(Extracted data entries)
--- START ---
(* ===== verification/Jitter.v ===== *)
(** * Jitter: the adaptive jitter buffer

    [android/app/src/main/rust/src/jitter.rs].  Packets wait in a map keyed by
    sequence number; [push] releases the longest playable run, replacing
    confirmed gaps by silence.  Sequence numbers are 32-bit and compared
    modulo wrap-around. *)

From Stdlib Require Import ZArith Lia Sorted.
From S2P Require Import Prelude BTree Wire.

(** ** Definitions *)

Inductive JitterOutput : Type :=
| Audio (packet : AudioPacket)
| Silence.

Record JitterBuffer : Type := mkJitterBuffer {
  jb_expected_sequence : option Z;
  jb_packets : btree AudioPacket;
  jb_target_packets : Z;
  jb_max_packets : Z;
  jb_started : bool;
  jb_lost_packets : Z;
  jb_late_packets : Z;
}.

Definition sequence_is_before (sequence reference : Z) : bool :=
  let distance := wrapping_sub 32 sequence reference in
  negb (distance =? 0) && (2 ^ 31 <=? distance).

Definition sequence_is_after (sequence reference : Z) : bool :=
  let distance := wrapping_sub 32 sequence reference in
  negb (distance =? 0) && (distance <? 2 ^ 31).

(** [target_packets.saturating_mul(3).max(4)]. *)
Definition max_for_target (target : Z) : Z := Z.max (saturating_mul 64 target 3) 4.

Definition jb_new (target_packets : Z) : JitterBuffer :=
  let target_packets := Z.max target_packets 1 in
  mkJitterBuffer None [] target_packets (max_for_target target_packets) false 0 0.

Definition restart (j : JitterBuffer) (next_sequence : Z) : JitterBuffer :=
  mkJitterBuffer (Some next_sequence) [] (jb_target_packets j) (jb_max_packets j) false
    (jb_lost_packets j) (jb_late_packets j).

Definition increase_target (j : JitterBuffer) (additional_packets maximum_packets : Z)
  : JitterBuffer * bool :=
  let maximum_packets := Z.max maximum_packets 1 in
  if maximum_packets <=? jb_target_packets j then (j, false)
  else
    let target := Z.min (saturating_add 64 (jb_target_packets j) (Z.max additional_packets 1))
                    maximum_packets in
    (mkJitterBuffer (jb_expected_sequence j) (jb_packets j) target (max_for_target target) false
       (jb_lost_packets j) (jb_late_packets j), true).

Definition next_buffered_sequence (j : JitterBuffer) (expected : Z) : option Z :=
  min_by_key (fun sequence => wrapping_sub 32 sequence expected)
    (filter (fun sequence => sequence_is_after sequence expected = true) (bt_keys (jb_packets j))).

(** One iteration of the [while let] loop of [drain_ready]. *)
Inductive drain_outcome : Type :=
| DrainBreak
| DrainContinue (j : JitterBuffer) (output : list JitterOutput).
(* ===== verification/Registry.v ===== *)
(** * Registry: the connected receivers

    [windows-server/src/application/registry.rs].  The registry keeps, for each
    connected phone, its control queue, its last reported state, the replies
    that wait for a requester and the playback gate.  A gate is an
    [Arc<AtomicBool>] shared with the session that streams to the phone, so the
    gates live in a store of cells and a receiver holds the address of its own.
    [NEXT_REQUEST], a static of the source, is a field of the state. *)

From Stdlib Require Import ZArith Lia.
From S2P Require Import Prelude BTree Wire Text.

Definition AIRTIME_WARNING_RECEIVERS : Z := 4.
(** The bound of each reply map and of the set of own volume requests. *)
Definition PENDING_REPLIES : Z := 32.

Inductive RegistryError : Type :=
| Disconnected
| QueueRefused.

#[export] Instance RegistryError_eq_dec : EqDecision RegistryError.
Proof. solve_decision. Defined.

Record ReceiverSnapshot : Type := mkReceiverSnapshot {
  rs_id : Z;
  rs_peer : SocketAddr;
  rs_device : option DeviceStatus;
  rs_playing : bool;
}.

Section registry.
Context {Sender : Type} `{!Mpsc Sender ControlMessage}.

Record Receiver : Type := mkReceiver {
  r_peer : SocketAddr;
  r_controls : Sender;
  r_device : option DeviceStatus;
  r_replies : btree DeviceStatus;
  r_tone_replies : btree (bool * bool);
  r_playback : Z;
  r_unsolicited_volume : option Z;
  r_observed_volume : option Z;
  r_volume_requests : bset;
  r_panel_barrier : option Z;
}.

Record Registry : Type := mkRegistry {
  reg_next_id : Z;
  reg_receivers : btree Receiver;
  reg_airtime_warned : bool;
  (** the cells of the gates, and the next free address *)
  reg_gates : gmap Z bool;
  reg_next_gate : Z;
  (** the static [NEXT_REQUEST] *)
  reg_next_request : Z;
}.

Definition registry_default : Registry := mkRegistry 0 [] false ∅ 0 1.

(** *** Field updates *)

Definition with_controls (c : Sender) (r : Receiver) : Receiver :=
  mkReceiver (r_peer r) c (r_device r) (r_replies r) (r_tone_replies r) (r_playback r)
    (r_unsolicited_volume r) (r_observed_volume r) (r_volume_requests r) (r_panel_barrier r).
Definition with_device (d : option DeviceStatus) (r : Receiver) : Receiver :=
  mkReceiver (r_peer r) (r_controls r) d (r_replies r) (r_tone_replies r) (r_playback r)
    (r_unsolicited_volume r) (r_observed_volume r) (r_volume_requests r) (r_panel_barrier r).
Definition with_replies (m : btree DeviceStatus) (r : Receiver) : Receiver :=
  mkReceiver (r_peer r) (r_controls r) (r_device r) m (r_tone_replies r) (r_playback r)
    (r_unsolicited_volume r) (r_observed_volume r) (r_volume_requests r) (r_panel_barrier r).
Definition with_tone_replies (m : btree (bool * bool)) (r : Receiver) : Receiver :=
  mkReceiver (r_peer r) (r_controls r) (r_device r) (r_replies r) m (r_playback r)
    (r_unsolicited_volume r) (r_observed_volume r) (r_volume_requests r) (r_panel_barrier r).
Definition with_unsolicited (v : option Z) (r : Receiver) : Receiver :=
  mkReceiver (r_peer r) (r_controls r) (r_device r) (r_replies r) (r_tone_replies r)
    (r_playback r) v (r_observed_volume r) (r_volume_requests r) (r_panel_barrier r).
Definition with_observed (v : option Z) (r : Receiver) : Receiver :=
  mkReceiver (r_peer r) (r_controls r) (r_device r) (r_replies r) (r_tone_replies r)
    (r_playback r) (r_unsolicited_volume r) v (r_volume_requests r) (r_panel_barrier r).
Definition with_volume_requests (s : bset) (r : Receiver) : Receiver :=
  mkReceiver (r_peer r) (r_controls r) (r_device r) (r_replies r) (r_tone_replies r)
    (r_playback r) (r_unsolicited_volume r) (r_observed_volume r) s (r_panel_barrier r).
Definition with_panel_barrier (b : option Z) (r : Receiver) : Receiver :=
  mkReceiver (r_peer r) (r_controls r) (r_device r) (r_replies r) (r_tone_replies r)
    (r_playback r) (r_unsolicited_volume r) (r_observed_volume r) (r_volume_requests r) b.

Definition with_receivers (m : btree Receiver) (s : Registry) : Registry :=
  mkRegistry (reg_next_id s) m (reg_airtime_warned s) (reg_gates s) (reg_next_gate s)
    (reg_next_request s).
Definition with_gates (g : gmap Z bool) (s : Registry) : Registry :=
  mkRegistry (reg_next_id s) (reg_receivers s) (reg_airtime_warned s) g (reg_next_gate s)
    (reg_next_request s).
Definition with_airtime_warned (b : bool) (s : Registry) : Registry :=
  mkRegistry (reg_next_id s) (reg_receivers s) b (reg_gates s) (reg_next_gate s)
    (reg_next_request s).

Definition get_receiver (s : Registry) (id : Z) : option Receiver := bt_get id (reg_receivers s).
(** [receivers.get_mut(&id)] followed by an update of the receiver. *)
Definition modify (s : Registry) (id : Z) (f : Receiver -> Receiver) : Registry :=
  with_receivers (bt_update f id (reg_receivers s)) s.
#[export] Instance countable_codec : LibraryCodec := {
  to_allocvec l := Some [Zpos (countable.encode l)];
  take_from_bytes b :=
    match b with
    | Zpos n :: tail => l ← countable.decode n; Some (l, tail)
    | _ => None
    end;
}.

#[export] Instance countable_codec_laws : LibraryCodecLaws.
Proof. split. simpl. intros l b tail [= <-]. simpl. by rewrite countable.decode_encode. Qed.

Definition room_path : Path := mkPath (Some [99]) [118] (Some [98; 105; 110]).
Definition room_master : DeviceRange := mkDeviceRange [109] [77] 0 15.
Definition room_profile : Profile :=
  mkProfile 0 [32; 82; 32] room_master
    [mkFollower (mkDeviceRange [102] [70] 0 10) [(3, 2); (7, 5)]] 3.
Definition room_library : Library :=
  match put library_default room_profile with Ok (l, _) => l | Err _ => library_default end.

Lemma library_default_ok : library_ok library_default.
Proof. split; try done; constructor. Qed.

Lemma room_library_ok : library_ok room_library.
Proof.
  apply (put_library_ok library_default room_profile _ 1); [apply library_default_ok| |by right].
  vm_compute. reflexivity.
Qed.

Lemma save_load_round_trip_witness :
  exists d' : MemDisk, save [] room_library room_path = (d', Ok tt) /\ load d' room_path = Ok room_library.
Proof.
  destruct (save ([] : MemDisk) room_library room_path) as [d' r] eqn:E. exists d'.
  assert (r = Ok tt) as -> by (revert E; vm_compute; by intros [= _ <-]). split; [done|].
  apply (save_load_round_trip [] d'); [apply room_library_ok|done|exact E].
Defined.

Lemma failed_save_keeps_library_witness :
  let d := mkReadOnlyDisk (save ([] : MemDisk) room_library room_path).1 in
  exists d', save d library_default room_path = (d', Err CannotReplace) /\ load d' room_path = load d room_path.
Proof.
  intros d. destruct (save d library_default room_path) as [d' r] eqn:E. exists d'.
  assert (r = Err CannotReplace) as -> by (revert E; vm_compute; by intros [= _ <-]). split; [done|].
  eapply (failed_save_keeps_library d d'); [done| |exact E].
  instantiate (1 := default [] (to_allocvec room_library)). vm_compute. reflexivity.
Defined.

Lemma loaded_library_is_consistent_witness :
  let d := (save ([] : MemDisk) room_library room_path).1 in
  load d room_path = Ok room_library /\ library_ok room_library.
Proof.
  intros d. assert (load d room_path = Ok room_library) as H by (vm_compute; reflexivity).
  split; [exact H|]. exact (loaded_library_is_consistent d room_path room_library H).
Defined.

Lemma put_stores_witness :
  exists l' id, put library_default room_profile = Ok (l', id) /\ library_ok l' /\ li_active l' = Some id /\ find (profile_with_id id) (li_profiles l') =
      Some (with_pr_id id (with_pr_name (trim (pr_name room_profile)) room_profile)) /\ (forall id', id' <> id ->
       find (profile_with_id id') (li_profiles l') = find (profile_with_id id') (li_profiles library_default)) /\ (pr_id room_profile = 0 -> id ∉ pr_id <$> li_profiles library_default).
Proof.
  destruct (put library_default room_profile) as [[l' id]|e] eqn:E; [|by vm_compute in E].
  exists l', id. split; [done|].
  apply (put_stores library_default room_profile l' id); [apply library_default_ok|exact E|by right].
Defined.

(** A library with 128 profiles. *)
Definition full_library : Library :=
  mkLibrary 1 None ((fun id => with_pr_id id (with_pr_name [82] room_profile)) <$> seqZ 1 128).

Lemma full_library_ok : library_ok full_library.
Proof.
  split; [done|vm_compute; done| | |done].
  - apply Forall_fmap, Forall_forall. intros id _. simpl.
    apply profile_ok_with_id. apply validate_profile_ok. reflexivity.
  - apply (bool_decide_unpack _). vm_compute. exact I.
Qed.

Lemma put_can_exceed_limit_witness :
  exists l', put full_library (with_pr_id 500 room_profile) = Ok (l', 500) /\ ~ library_ok l'.
Proof.
  apply (put_can_exceed_limit full_library (with_pr_id 500 room_profile)).
  - apply full_library_ok.
  - vm_compute. reflexivity.
  - done.
  - apply (bool_decide_unpack _). vm_compute. exact I.
  - apply validate_profile_ok. vm_compute. reflexivity.
Defined.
--- END ---
Go through the entries and copy every line with "that".

OUTPUT OF THE TASK »
    that wait for a requester and the playback gate.  A gate is an
    [Arc<AtomicBool>] shared with the session that streams to the phone, so the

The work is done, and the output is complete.